[Stored data]

::::::::

(** C3: if none of the 60 polls of [docker-compose ps] passes, [deploy]
    exits with status 1 after 60 polls and 59 sleeps of 10 seconds, issues
    no nginx reload (no cutover) and no [docker-compose down] (neither the
    active stack nor the started inactive stack is stopped or cleaned),
    and routing is unchanged. *)
Theorem health_timeout_aborts_without_cutover (w : world) :
  Forall (fun o => poll_passes o = false) (firstn max_attempts (w_ps w)) ->
  let i := get_inactive_stack (w_networks w) in
  outcome (deploy w) = Exit 1 /\
  w_router (final_world (deploy w)) = w_router w /\
  events (deploy w) =
    backup_events (get_active_stack (w_networks w)) ++ [EPull i; EUp i] ++ fail_events i max_attempts /\
  (forall p v, ~ In (EDown p v) (events (deploy w))) /\
  (forall p, ~ In (EReload p) (events (deploy w))) /\
  poll_count (events (deploy w)) = max_attempts /\
  slept (events (deploy w)) = 10 * (max_attempts - 1).
Proof.
  intros Hf i.
  assert (E : deploy w =
    (Exit 1, set_ps (set_project w i) (skipn max_attempts (w_ps w)),
     backup_events (get_active_stack (w_networks w)) ++ [EPull i; EUp i] ++ fail_events i max_attempts)).
  { unfold deploy.
    erewrite bind_ok by reflexivity. cbv beta.
    erewrite bind_ok by reflexivity. cbv beta.
    erewrite bind_ok by apply backup_step.
    erewrite bind_ok by (apply deploy_to_stack_timeout; exact Hf).
    simpl. rewrite ?app_nil_r. reflexivity. }
  assert (Hprep : forallb is_prep (events (deploy w)) = true).
  { rewrite E. unfold events; simpl. rewrite forallb_app, backup_events_prep. reflexivity. }
  rewrite E. unfold outcome, final_world, events; simpl.
  repeat split.
  - intros p v. rewrite E in Hprep. exact (prep_no_down _ _ _ Hprep).
  - intros p. rewrite E in Hprep. exact (prep_no_reload _ _ Hprep).
  - unfold backup_events; destruct (negb (get_active_stack (w_networks w) =? "")); reflexivity.
  - unfold backup_events; destruct (negb (get_active_stack (w_networks w) =? "")); reflexivity.
Qed.

(** Witness for C3. *)
Lemma health_timeout_aborts_without_cutover_witness :
  Forall (fun o => poll_passes o = false) (firstn max_attempts (w_ps w_timeout)) /\
  outcome (deploy w_timeout) = Exit 1.
Proof.
  assert (Hf : Forall (fun o => poll_passes o = false) (firstn max_attempts (w_ps w_timeout)))
    by (vm_compute; repeat constructor).
  split; [exact Hf | exact (proj1 (health_timeout_aborts_without_cutover w_timeout Hf))].
Defined.

(** C4: in every [deploy] run, a [docker-compose down --volumes] (the
    decommissioning of the previously active stack) is only issued after
    the post-cutover verification probe [curl --max-time 10] succeeded, and
    a run whose verification probe failed issues no such command. *)
Theorem cleanup_only_after_verification (w : world) :
  let evs := events (deploy w) in
  (In (ECurl 10 false) evs -> forall p, ~ In (EDown p true) evs) /\
  (forall p, In (EDown p true) evs ->
     exists pre post, evs = (pre ++ ECurl 10 true :: post)%list /\ In (EDown p true) post).
Proof.
  destruct (deploy_run w) as (pre & b & w1 & Hp & Hu & Hr & Hk & Hj & ->).
  set (a := get_active_stack (w_networks w)).
  set (i := get_inactive_stack (w_networks w)).
  pose proof (backup_events_prep a) as Hb.
  assert (Hnd : forall p v, ~ In (EDown p v) (backup_events a ++ pre)%list).
  { intros p v Hin. apply in_app_or in Hin as [Hin|Hin];
      [exact (prep_no_down _ _ _ Hb Hin) | exact (prep_no_down _ _ _ Hp Hin)]. }
  assert (Hnv : forall v, ~ In (ECurl 10 v) (backup_events a ++ pre)%list).
  { intros v Hin. apply in_app_or in Hin as [Hin|Hin];
      [exact (prep_no_verify _ _ Hb Hin) | exact (prep_no_verify _ _ Hp Hin)]. }
  run_tail a b w1.
  all: rewrite ?app_assoc.
  all: unfold events; simpl.
  all: split; [intros Hc p Hin | intros p Hin].
  all: repeat match goal with
         | H : In _ (_ ++ _)%list |- _ => apply in_app_or in H as [H|H]
         | H : In _ (_ :: _) |- _ => destruct H as [H|H]
         | H : In _ [] |- _ => destruct H
         | H : _ = _ |- _ => discriminate H
         end.
  all: try solve [exfalso; match goal with
         | H : In (EDown _ _) ?l, H' : forallb is_prep ?l = true |- _ => exact (prep_no_down _ _ _ H' H)
         | H : In (ECurl 10 _) ?l, H' : forallb is_prep ?l = true |- _ => exact (prep_no_verify _ _ H' H)
         end].
  all: try solve [exists ((backup_events a ++ pre) ++ [EReload (w_project w1); ESleep 30])%list, [EDown a true];
         rewrite <- !app_assoc; split; [reflexivity | simpl; auto]].
Qed.
(** * GradientInfill: the g-code transformer of [GradientInfill.py]

    A shallow embedding of the post-processing script.  Python exceptions are
    values of an error monad, the function-local variables that [execute] may
    read before their first assignment are [option]s, and [lines] and [data],
    which the script mutates by index while it iterates over them, are threaded
    as explicit lists.

    Python floats are an interface ([PyFloat]): the state machine and the text
    rewriting are written once over it, so that what is proved about them holds
    whatever the arithmetic does, and the interface is instantiated with IEEE
    binary64 numbers to run the script on concrete g-code.  Lines are byte
    strings; g-code is ASCII. *)

From Stdlib Require Import List String Ascii ZArith Lia Bool Arith.
From Stdlib Require PrimFloat SpecFloat FloatOps Uint63.
Import ListNotations.

Set Implicit Arguments.
Local Open Scope list_scope.
Local Open Scope string_scope.

(** ** Exceptions *)

Inductive exn : Type :=
| ZeroDivisionError
| ValueError
| OverflowError
| SyntaxError
| UnboundLocalError (name : string).

Inductive result (A : Type) : Type :=
| Ok (a : A)
| Raise (e : exn).

Arguments Ok {A} a.
Arguments Raise {A} e.

Definition bind {A B : Type} (r : result A) (k : A -> result B) : result B :=
  match r with
  | Ok a => k a
  | Raise e => Raise e
  end.

Notation "'let*' x ':=' r 'in' k" := (bind r (fun x => k))
  (at level 10, x pattern, r at level 100, k at level 200).

(** Reading a local variable: unbound until its first assignment. *)
Definition load {A : Type} (name : string) (v : option A) : result A :=
  match v with
  | Some a => Ok a
  | None => Raise (UnboundLocalError name)
  end.

Definition is_ok {A : Type} (r : result A) : bool :=
  match r with Ok _ => true | Raise _ => false end.

(** ** Strings as Python uses them *)

Definition nl : string := String "010"%char EmptyString.

(** [needle in hay] *)
Fixpoint contains (needle hay : string) : bool :=
  if prefix needle hay then true
  else match hay with
       | EmptyString => false
       | String _ rest => contains needle rest
       end.

(** [s.startswith(p)] *)
Definition startswith (p s : string) : bool := prefix p s.

(** [s.split(c)] for a one-character separator: never the empty list. *)
Fixpoint split (c : ascii) (s : string) : list string :=
  match s with
  | EmptyString => [EmptyString]
  | String a rest =>
      if Ascii.eqb a c then EmptyString :: split c rest
      else match split c rest with
           | [] => [String a EmptyString]
           | w :: ws => String a w :: ws
           end
  end.

(** [sep.join(l)] *)
Fixpoint join (sep : string) (l : list string) : string :=
  match l with
  | [] => EmptyString
  | [w] => w
  | w :: ws => w ++ sep ++ join sep ws
  end.

(** [s[1:]] *)
Definition tail1 (s : string) : string :=
  match s with
  | EmptyString => EmptyString
  | String _ rest => rest
  end.

Definition is_digit (a : ascii) : bool :=
  let n := nat_of_ascii a in (48 <=? n)%nat && (n <=? 57)%nat.

(** The longest run of digits at the head of [s], and what follows it. *)
Fixpoint take_digits (s : string) : string * string :=
  match s with
  | String a rest =>
      if is_digit a then let (d, r) := take_digits rest in (String a d, r)
      else (EmptyString, s)
  | EmptyString => (EmptyString, EmptyString)
  end.

(** What the group of the number pattern (digits, an optional dot, digits)
    captures at the head of [s]: every part of the pattern may match the empty
    string, so greedy matching never backtracks. *)
Definition number_prefix (s : string) : string :=
  let (d1, r1) := take_digits s in
  match r1 with
  | String "."%char r2 => let (d2, _) := take_digits r2 in d1 ++ "." ++ d2
  | _ => d1
  end.

(** [re.search] for the letter [c] followed by the number pattern: the match
    starts at the first [c]; [None] when there is none, else group 1. *)
Fixpoint re_search (c : ascii) (line : string) : option string :=
  match line with
  | EmptyString => None
  | String a rest =>
      if Ascii.eqb a c then Some (number_prefix rest) else re_search c rest
  end.

(** [l.index(v)]: the first position holding a value equal to [v]. *)
Fixpoint index (v : string) (l : list string) : result nat :=
  match l with
  | [] => Raise ValueError
  | w :: ws => if String.eqb w v then Ok O else let* i := index v ws in Ok (S i)
  end.

(** [l[i] = v] for an index in range, as every index the script uses is. *)
Fixpoint assign {A : Type} (i : nat) (v : A) (l : list A) : list A :=
  match l, i with
  | [], _ => []
  | _ :: ws, O => v :: ws
  | w :: ws, S j => w :: assign j v ws
  end.

(** ** Python floats, as an interface *)

Class PyFloat (F : Type) : Type := {
  of_int : Z -> F;             (* an int operand promoted to float *)
  fadd : F -> F -> F;
  fsub : F -> F -> F;
  fmul : F -> F -> F;
  fquot : F -> F -> F;          (* [a / b] for a divisor that is not zero *)
  fzero : F -> bool;
  square : F -> result F;      (* [a ** 2], OverflowError out of range *)
  pow_half : F -> F;           (* [a ** 0.5] *)
  flt : F -> F -> bool;         (* [a < b] *)
  fle : F -> F -> bool;         (* [a <= b] *)
  trunc : F -> result Z;       (* [int(a)] *)
  round_to : nat -> F -> F;    (* [round(a, n)] *)
  repr : F -> string;          (* [str(a)] and [format] of a float *)
  parse : string -> option F   (* [float(s)], None for ValueError *)
}.

(** The cascade of [mfill_mode]: every test runs, the last one that matches wins. *)
Definition mfill_mode (Mode : string) : nat :=
  let iMode := 0%nat in
  let iMode := if String.eqb Mode "grid" then 2%nat else iMode in
  let iMode := if String.eqb Mode "lines" then 2%nat else iMode in
  let iMode := if String.eqb Mode "triangles" then 2%nat else iMode in
  let iMode := if String.eqb Mode "trihexagon" then 2%nat else iMode in
  let iMode := if String.eqb Mode "cubic" then 2%nat else iMode in
  let iMode := if String.eqb Mode "cubicsubdiv" then 2%nat else iMode in
  let iMode := if String.eqb Mode "tetrahedral" then 2%nat else iMode in
  let iMode := if String.eqb Mode "quarter_cubic" then 2%nat else iMode in
  let iMode := if String.eqb Mode "concentric" then 0%nat else iMode in
  let iMode := if String.eqb Mode "zigzag" then 2%nat else iMode in
  let iMode := if String.eqb Mode "cross" then 0%nat else iMode in
  let iMode := if String.eqb Mode "cross_3d" then 0%nat else iMode in
  let iMode := if String.eqb Mode "gyroid" then 1%nat else iMode in
  iMode.

Section Transformer.

Context {F : Type} `{PyFloat F}.

(** [a / b]: Python raises on a zero divisor, it never yields an infinity or a NaN. *)
Definition fdiv (a b : F) : result F :=
  if fzero b then Raise ZeroDivisionError else Ok (fquot a b).

(** [float(s)] *)
Definition to_float (s : string) : result F :=
  match parse s with
  | Some v => Ok v
  | None => Raise ValueError
  end.

(** ** Data *)

Record Point2D : Type := mkPoint { Px : F; Py : F }.
Record Segment : Type := mkSegment { point1 : Point2D; point2 : Point2D }.

Inductive Section_ : Type := NOTHING | INNER_WALL | INFILL.

Definition Section_eqb (a b : Section_) : bool :=
  match a, b with
  | NOTHING, NOTHING | INNER_WALL, INNER_WALL | INFILL, INFILL => true
  | _, _ => false
  end.

(** ** Geometry *)

Definition dist (segment : Segment) (point : Point2D) : result F :=
  let px := fsub (Px (point2 segment)) (Px (point1 segment)) in
  let py := fsub (Py (point2 segment)) (Py (point1 segment)) in
  let norm := fadd (fmul px px) (fmul py py) in
  let* u := fdiv (fadd (fmul (fsub (Px point) (Px (point1 segment))) px)
                     (fmul (fsub (Py point) (Py (point1 segment))) py)) norm in
  let u := if flt (of_int 1) u then of_int 1
           else if flt u (of_int 0) then of_int 0
           else u in
  let x := fadd (Px (point1 segment)) (fmul u px) in
  let y := fadd (Py (point1 segment)) (fmul u py) in
  let dx := fsub x (Px point) in
  let dy := fsub y (Py point) in
  Ok (pow_half (fadd (fmul dx dx) (fmul dy dy))).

::::::::

Exercise: Write out, from the lines above, only those from the line with "Theorem cleanup_only_after_verification (w" to the line with "exists pre post, evs", exactly as given, including the first and the last.

Result below:
Theorem cleanup_only_after_verification (w : world) :
  let evs := events (deploy w) in
  (In (ECurl 10 false) evs -> forall p, ~ In (EDown p true) evs) /\
  (forall p, In (EDown p true) evs ->
     exists pre post, evs = (pre ++ ECurl 10 true :: post)%list /\ In (EDown p true) post).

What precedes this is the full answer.